● Your task: What you need to produce from the material below is an exact transcription of the lines from the one with "then Some (mkContractLeaf" through the one with "Lemma storage_trie_insert cls", both included, and no other line.

[Dataset entries Boundary: Start]

(** C18. From the specification to the answers: the node over the genesis block gives every
    allocation, other than a fee token or the system contract 0x1, the class it was
    allocated with, and the storage of both fee tokens holds its balance, low half first. *)
Theorem dev_genesis_served (g : Genesis C) s (t : T) c api id a alloc :
  (forall name args, is_felt (get_storage_var_address name args)) ->
  wf_genesis is_legacy casm_hash get_storage_var_address g -> genesis_states g = Some s ->
  init_dev_genesis (Vm := Vm) (Trace := Info) poseidon (gen_number g) (dev_block g) s
    (mkChain Db_empty t) = Ok c ->
  sa_db api = chain_db c ->
  id = IdNumber (gen_number g) \/ id = IdTag Latest \/
    (id = IdTag PendingTag /\ pending_executor api = None) ->
  (a, alloc) ∈ gen_allocations g ->
  (~ a ∈ fee_tokens -> a <> 1 ->
     class_hash_at_address poseidon api id a = required (alloc_class_hash alloc) ContractNotFound) /\
  (forall token b, token ∈ fee_tokens -> alloc_balance alloc = Some b -> 0 <= b < 2 ^ 256 ->
     exists low high, storage_at poseidon api token (base_slot a) id = ret low /\
       storage_at poseidon api token (felt_add (base_slot a) 1) id = ret high /\
       low + 2 ^ 128 * high = b).
Proof.
  intros Hfelt Hg Hs Hinit Hdb Hid Hin.
  assert (forall a k, _) as Hread by (intros a' k; exact (genesis_reads g s t c api id a' k Hfelt Hg Hs Hinit Hdb Hid)).
  destruct (dev_genesis_deployed erc20 udc is_legacy casm_hash get_storage_var_address g s) as [Ha Ht];
    [apply Hg|apply btree_sorted_NoDup, Hg|done|].
  destruct (wg_allocations _ _ _ g Hg) as [_ Hf]. rewrite Forall_forall in Hf.
  destruct (Hf _ Hin) as [_ [_ Hcls]]. split.
  - intros Htok H1. destruct (Ha a alloc Hin Htok Hcls) as (Hd & _). destruct (Hread a 0) as [-> _].
    by rewrite Hd, (proj2 (Z.eqb_neq a 1) H1).
  - intros token b Htok Hb Hr.
    destruct (dev_genesis_token erc20 udc is_legacy casm_hash get_storage_var_address g s token Hs Htok)
      as (name & symbol & Hst).
    destruct (token_storage_holds get_storage_var_address name symbol 18 (gen_allocations g)) as [Hh _];
      [apply Hg|].
    destruct (Hh a alloc b Hin Hb Hr) as (low & high & Hl & Hhi & Heq). exists low, high.
    pose proof (genesis_wf erc20 udc is_legacy casm_hash get_storage_var_address Hfelt g s Hg Hs) as [_ _ Hws].
    assert (forall k v, btree_get k (fee_token_storage get_storage_var_address name symbol 18 (gen_allocations g)) = Some v ->
              storage_at poseidon api token k id = ret v) as Hslot.
    { intros k v Hk. destruct (Hread token k) as [_ ->]. rewrite (Ht token Htok), bool_decide_true, orb_true_r by done.
      by rewrite (assoc_storage _ _ _ _ _ Hws Hst Hk). }
    split_and!; auto.
Qed.
End Served.
(* ===== verification/StateTrieProofs.v ===== *)
(** * What the state tries hold

    After the updates of a chain of blocks the tries hold the state of the chain: each
    storage trie the storage of its contract, the contracts trie the hash of the class,
    storage root and nonce of every contract a block touched, so that the root commits to
    the state after the last block.  The writer that checks a stored genesis gives the roots
    the provider gave when it was stored. *)

From Stdlib Require Import ZArith Lia String.
From stdpp Require Import base numbers list gmap.
From S2P Require Import Prelude BTreeMap Felt Tx Version Block Receipt Codec Versioned Mdbx DbProvider DbState ChangeLog DbHistory DbLatest RpcStarknetProofs StateTrie.

Definition small_key (k : Z) : Prop := 0 <= k < 2 ^ 251.
Lemma trie_key_small k : small_key k -> trie_key k = k.
Proof. apply Z.mod_small. Qed.

(** ** Folds over updates *)
Lemma insert_values_lookup l m k :
  NoDup (map fst l) -> Forall small_key (map fst l) ->
  insert_values l m !! k = match assoc k l with Some v => Some v | None => m !! k end.
Proof.
  revert m. induction l as [|[k' v] l IH]; intros m Hnd Hs; [done|]. simpl in *.
  apply NoDup_cons in Hnd as [Hni Hnd]. apply Forall_cons in Hs as [Hk Hs].
  unfold insert_values in *. simpl. rewrite IH by done. unfold bonsai_insert.
  rewrite trie_key_small by done. destruct (decide (k = k')) as [->|Hne].
  - rewrite (proj2 (assoc_None k' l) Hni). by rewrite lookup_insert_eq.
  - by rewrite lookup_insert_ne by done.
Qed.

Lemma set_leafs_lookup {V} (set : V -> ContractLeaf -> ContractLeaf) l m a :
  NoDup (map fst l) ->
  set_leafs set l m !! a
  = match assoc a l with
    | Some v => Some (set v (default ContractLeaf_default (m !! a)))
    | None => m !! a
    end.
Proof.
  revert m. induction l as [|[a' v] l IH]; intros m Hnd; [done|]. simpl in *.
  apply NoDup_cons in Hnd as [Hni Hnd]. unfold set_leafs in *. simpl. rewrite IH by done.
  destruct (decide (a = a')) as [->|Hne].
  - rewrite (proj2 (assoc_None a' l) Hni). by rewrite lookup_insert_eq.
  - by rewrite !lookup_insert_ne by done.
Qed.

Lemma default_leafs_lookup {V} (l : list (Z * V)) (m : gmap Z ContractLeaf) a :
  fold_left (fun leafs e => <[e.1 := ContractLeaf_default]> leafs) l m !! a
  = match assoc a l with Some _ => Some ContractLeaf_default | None => m !! a end.
Proof.
  revert m. induction l as [|[a' v] l IH]; intros m; [done|]. simpl. rewrite IH.
  destruct (assoc a l) eqn:Ha; [by case_decide|].
  case_decide as Heq; [subst; by rewrite lookup_insert_eq|by rewrite lookup_insert_ne].
Qed.

Lemma mapM_pure {A B} (f : A -> option B) g l :
  (forall x, f x = Some (g x)) -> mapM f l = Some (map g l).
Proof. intros Hf. induction l as [|x l IH]; simpl; [done|]. by rewrite Hf; simpl; rewrite IH. Qed.

Section Tries.
Context `{MD : Mdbx} `{RT : RoaringTreemap} `{FP : FeltPostcard} {C R X : Type}.
Context (pedersen_hash poseidon_hash : Z -> Z -> Z) (pedersen_root poseidon_root : gmap Z Z -> Z).
Implicit Types (db : Db C R X) (t : StateTries) (u : StateUpdates).
Abbreviation Ins := (@Insertion C R X).
Abbreviation state_hash := (compute_contract_state_hash pedersen_hash).

(** The maps of an update are maps, their keys fit the tries, and no class is replaced. *)
Record trie_update u : Prop := {
  tu_storage : NoDup (map fst (storage_updates u)) /\ Forall small_key (map fst (storage_updates u));
  tu_slots : Forall (fun e => NoDup (map fst e.2) /\ Forall small_key (map fst e.2)) (storage_updates u);
  tu_nonces : NoDup (map fst (nonce_updates u)) /\ Forall small_key (map fst (nonce_updates u));
  tu_deployed : NoDup (map fst (deployed_contracts u)) /\ Forall small_key (map fst (deployed_contracts u));
  tu_declared : NoDup (map fst (declared_classes u)) /\ Forall small_key (map fst (declared_classes u));
  tu_replaced : replaced_classes u = [];
}.

Definition touches u (a : Z) : Prop :=
  is_Some (assoc a (storage_updates u)) \/ is_Some (assoc a (nonce_updates u)) \/
  is_Some (assoc a (deployed_contracts u)).
#[local] Instance touches_dec u a : Decision (touches u a).
Proof. unfold touches. apply _. Defined.

(** The leaf of a contract the update touches. *)
Lemma contract_leafs_lookup u a :
  trie_update u ->
  contract_leafs u !! a
  = if decide (touches u a)
    then Some (mkContractLeaf (assoc a (deployed_contracts u)) None (assoc a (nonce_updates u)))
    else None.
Proof.
  intros [_ _ [Hn _] [Hd _] _ Hr]. unfold contract_leafs. rewrite Hr. cbn [set_leafs fold_left].
  rewrite !set_leafs_lookup, default_leafs_lookup, lookup_empty by done.
  case_decide as Ht; unfold touches in Ht;
    destruct (assoc a (deployed_contracts u)), (assoc a (nonce_updates u)), (assoc a (storage_updates u));
    simpl; try done; try (by destruct Ht; eauto); by destruct Ht as [[]|[[]|[]]].
Qed.

Lemma storage_trie_insert cls ctr t a a' trie :
  storage_trie (mkStateTries cls ctr (<[a' := trie]> (st_storages t))) a
  = if decide (a = a') then trie else storage_trie t a.
Proof.
  unfold storage_trie. simpl. case_decide as Ha; [subst; by rewrite lookup_insert_eq|].
  by rewrite lookup_insert_ne by done.
Qed.

Lemma insert_storages_trie (l : list (Z * list (Z * Z))) t a :
  NoDup (map fst l) ->
  storage_trie (insert_storages l t) a
  = match assoc a l with
    | Some entries => insert_values entries (storage_trie t a)
    | None => storage_trie t a
    end /\
  st_classes (insert_storages l t) = st_classes t /\ st_contracts (insert_storages l t) = st_contracts t.
Proof.
  unfold insert_storages. revert t. induction l as [|[a' entries] l IH]; intros t Hnd; [done|]. simpl in *.
  apply NoDup_cons in Hnd as [Hni Hnd].
  destruct (IH (mkStateTries (st_classes t) (st_contracts t)
                  (<[a' := insert_values entries (storage_trie t a')]> (st_storages t))) Hnd) as (Ht & -> & ->).
  split; [|done]. rewrite Ht, storage_trie_insert.
  destruct (decide (a = a')) as [->|Hne]; [by rewrite (proj2 (assoc_None a' l) Hni)|done].
Qed.

Lemma leafs_keys {B} (h : Z -> ContractLeaf -> B) u :
  trie_update u ->
  NoDup (map fst (map (fun '(a, leaf) => (a, h a leaf)) (map_to_list (contract_leafs u)))) /\
  Forall small_key (map fst (map (fun '(a, leaf) => (a, h a leaf)) (map_to_list (contract_leafs u)))).
Proof.
  intros Hu.
  assert (map fst (map (fun '(a, leaf) => (a, h a leaf)) (map_to_list (contract_leafs u)))
          = (map_to_list (contract_leafs u)).*1) as ->.
  { rewrite map_map. apply map_ext. by intros []. }
  split; [apply NoDup_fst_map_to_list|]. apply Forall_forall.
  intros a ([a' leaf] & -> & Hin%elem_of_map_to_list)%list_elem_of_fmap. simpl.
  rewrite contract_leafs_lookup in Hin by done. case_decide as Ht; [|done].
  assert (forall V (l : list (Z * V)), Forall small_key (map fst l) -> is_Some (assoc a' l) -> small_key a') as Hk.
  { intros V l Hl [v Hv]. rewrite Forall_forall in Hl. apply Hl.
    destruct (decide (a' ∈ map fst l)) as [|Hni]; [done|]. apply assoc_None in Hni. congruence. }
  destruct Ht as [Ht|[Ht|Ht]]; eapply Hk; try exact Ht; apply Hu.
Qed.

[Dataset entries Boundary: End]

● Response to the exercise:
    then Some (mkContractLeaf (assoc a (deployed_contracts u)) None (assoc a (nonce_updates u)))
    else None.
Proof.
  intros [_ _ [Hn _] [Hd _] _ Hr]. unfold contract_leafs. rewrite Hr. cbn [set_leafs fold_left].
  rewrite !set_leafs_lookup, default_leafs_lookup, lookup_empty by done.
  case_decide as Ht; unfold touches in Ht;
    destruct (assoc a (deployed_contracts u)), (assoc a (nonce_updates u)), (assoc a (storage_updates u));
    simpl; try done; try (by destruct Ht; eauto); by destruct Ht as [[]|[[]|[]]].
Qed.

Lemma storage_trie_insert cls ctr t a a' trie :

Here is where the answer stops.